• [YOUR INSTRUCTIONS] Beginning with the first line and ending with the one containing "intros Hb. pose", copy the lines of the listing below exactly; omit everything else.

• [SUPPLIED ENTRIES]

Lemma sign_bit b :
  is_u8 b →
  (Z.land b 128 =? 0) = (b <? 128) ∧
  (b < 128 → Z.lor b 128 = b + 128 ∧ Z.land (b + 128) 127 = b) ∧
  (128 <= b → Z.land b 127 = b - 128).
Proof.
  intros Hb. pose proof (all_bytes _ b sign_bit_check Hb) as H. cbn beta in H.
  destruct (Z.land b 128 =? 0); rewrite !andb_true_iff in H; destruct H; lia.
Qed.

(** [vN::to_le_bytes], [vN::to_be_bytes] and their inverses, [n] bytes wide. *)
Fixpoint to_le_bytes (n : nat) (v : Z) : bytes :=
  match n with
  | O => []
  | S n => v mod 256 :: to_le_bytes n (v / 256)
  end.
Definition to_be_bytes (n : nat) (v : Z) : bytes := rev (to_le_bytes n v).

Fixpoint from_le_bytes (l : bytes) : Z :=
  match l with
  | [] => 0
  | b :: l => b + 256 * from_le_bytes l
  end.
Definition from_be_bytes (l : bytes) : Z := from_le_bytes (rev l).

Lemma length_to_le_bytes n v : length (to_le_bytes n v) = n.
Proof. revert v. induction n; intros; cbn; auto. Qed.

Lemma length_to_be_bytes n v : length (to_be_bytes n v) = n.
Proof. unfold to_be_bytes. by rewrite length_rev, length_to_le_bytes. Qed.

Lemma Zlen_to_be_bytes n v : Zlen (to_be_bytes n v) = Z.of_nat n.
Proof. unfold Zlen. by rewrite length_to_be_bytes. Qed.
#[export] Hint Rewrite @Zlen_to_be_bytes : thin.

Lemma to_le_bytes_ok n v : bytes_ok (to_le_bytes n v).
Proof.
  revert v. induction n; intros; constructor; [|apply IHn].
  unfold is_u8. apply Z.mod_pos_bound. lia.
Qed.

Lemma to_be_bytes_ok n v : bytes_ok (to_be_bytes n v).
Proof. apply Forall_rev, to_le_bytes_ok. Qed.

Lemma from_to_le_bytes n v :
  0 <= v < 256 ^ Z.of_nat n → from_le_bytes (to_le_bytes n v) = v.
Proof.
  revert v. induction n; intros v Hv; cbn [to_le_bytes from_le_bytes].
  - cbn in Hv. lia.
  - rewrite IHn; [pose proof (Z.div_mod v 256); lia|].
    rewrite Nat2Z.inj_succ, Z.pow_succ_r in Hv by lia.
    split; [apply Z.div_pos; lia|]. apply Z.div_lt_upper_bound; lia.
Qed.

Lemma from_to_be_bytes n v :
  0 <= v < 256 ^ Z.of_nat n → from_be_bytes (to_be_bytes n v) = v.
Proof.
  intros. unfold from_be_bytes, to_be_bytes. rewrite rev_involutive.
  by apply from_to_le_bytes.
Qed.

Lemma from_le_bytes_range l :
  bytes_ok l → 0 <= from_le_bytes l < 256 ^ Z.of_nat (length l).
Proof.
  induction 1 as [|b l Hb Hl IH]; cbn [from_le_bytes length]; [cbn; lia|].
  unfold is_u8 in Hb. rewrite Nat2Z.inj_succ, Z.pow_succ_r by lia. lia.
Qed.

Lemma bytes_ok_rev l : bytes_ok l → bytes_ok (rev l).
Proof. apply Forall_rev. Qed.

Lemma from_be_bytes_range l :
  bytes_ok l → 0 <= from_be_bytes l < 256 ^ Z.of_nat (length l).
Proof.
  intros H. unfold from_be_bytes. rewrite <- (length_rev l).
  by apply from_le_bytes_range, bytes_ok_rev.
Qed.

Lemma to_from_le_bytes l : bytes_ok l → to_le_bytes (length l) (from_le_bytes l) = l.
Proof.
  induction 1 as [|b l Hb Hl IH]; cbn [from_le_bytes length to_le_bytes]; [done|].
  unfold is_u8 in Hb. f_equal.
  - rewrite Z.mul_comm, Z.mod_add by lia. by apply Z.mod_small.
  - rewrite Z.mul_comm, Z.div_add, Z.div_small by lia. done.
Qed.

Lemma to_from_be_bytes l : bytes_ok l → to_be_bytes (length l) (from_be_bytes l) = l.
Proof.
  intros H. unfold to_be_bytes, from_be_bytes.
  rewrite <- (length_rev l), to_from_le_bytes by by apply bytes_ok_rev.
  apply rev_involutive.
Qed.

Lemma from_le_bytes_app l k :
  from_le_bytes (l ++ k) = from_le_bytes l + 256 ^ Z.of_nat (length l) * from_le_bytes k.
Proof.
  induction l as [|b l IH]; cbn [from_le_bytes app length]; [cbn; lia|].
  rewrite IH, Nat2Z.inj_succ, Z.pow_succ_r by lia. lia.
Qed.

Lemma from_be_bytes_snoc l b : from_be_bytes (l ++ [b]) = from_be_bytes l * 256 + b.
Proof. unfold from_be_bytes. rewrite rev_app_distr. cbn [rev app from_le_bytes]. lia. Qed.

(** The big-endian accumulation loop [value = (value << 8) | byte] of the
    decoders, on a [w]-bit unsigned accumulator (shifted-out bits are lost). *)
Definition shl8_or (w : Z) (value byte : Z) : Z := Z.lor (as_u w (Z.shiftl value 8)) byte.
Definition be_accumulate (w : Z) (l : bytes) : Z := foldl (shl8_or w) 0 l.

Lemma land_shifted_byte v b : 0 <= v → is_u8 b → Z.land (Z.shiftl v 8) b = 0.
Proof.
  intros Hv [Hb1 Hb2]. apply Z.bits_inj'. intros n Hn. rewrite Z.land_spec, Z.bits_0.
  destruct (Z.ltb_spec n 8).
  - by rewrite Z.shiftl_spec_low by lia.
  - assert (Z.testbit b n = false) as ->; [|apply andb_false_r].
    rewrite <- (Z.mod_small b (2 ^ 8)) by lia. apply Z.mod_pow2_bits_high. lia.
Qed.

Lemma lor_byte v b : 0 <= v → is_u8 b → Z.lor (v * 256) b = v * 256 + b.
Proof.
  intros Hv Hb. change 256 with (2 ^ 8). rewrite <- Z.shiftl_mul_pow2 by lia.
  rewrite <- Z.add_lor_land, land_shifted_byte by done. lia.
Qed.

• [YOUR RESPONSE]
Lemma sign_bit b :
  is_u8 b →
  (Z.land b 128 =? 0) = (b <? 128) ∧
  (b < 128 → Z.lor b 128 = b + 128 ∧ Z.land (b + 128) 127 = b) ∧
  (128 <= b → Z.land b 127 = b - 128).
Proof.
  intros Hb. pose proof (all_bytes _ b sign_bit_check Hb) as H. cbn beta in H.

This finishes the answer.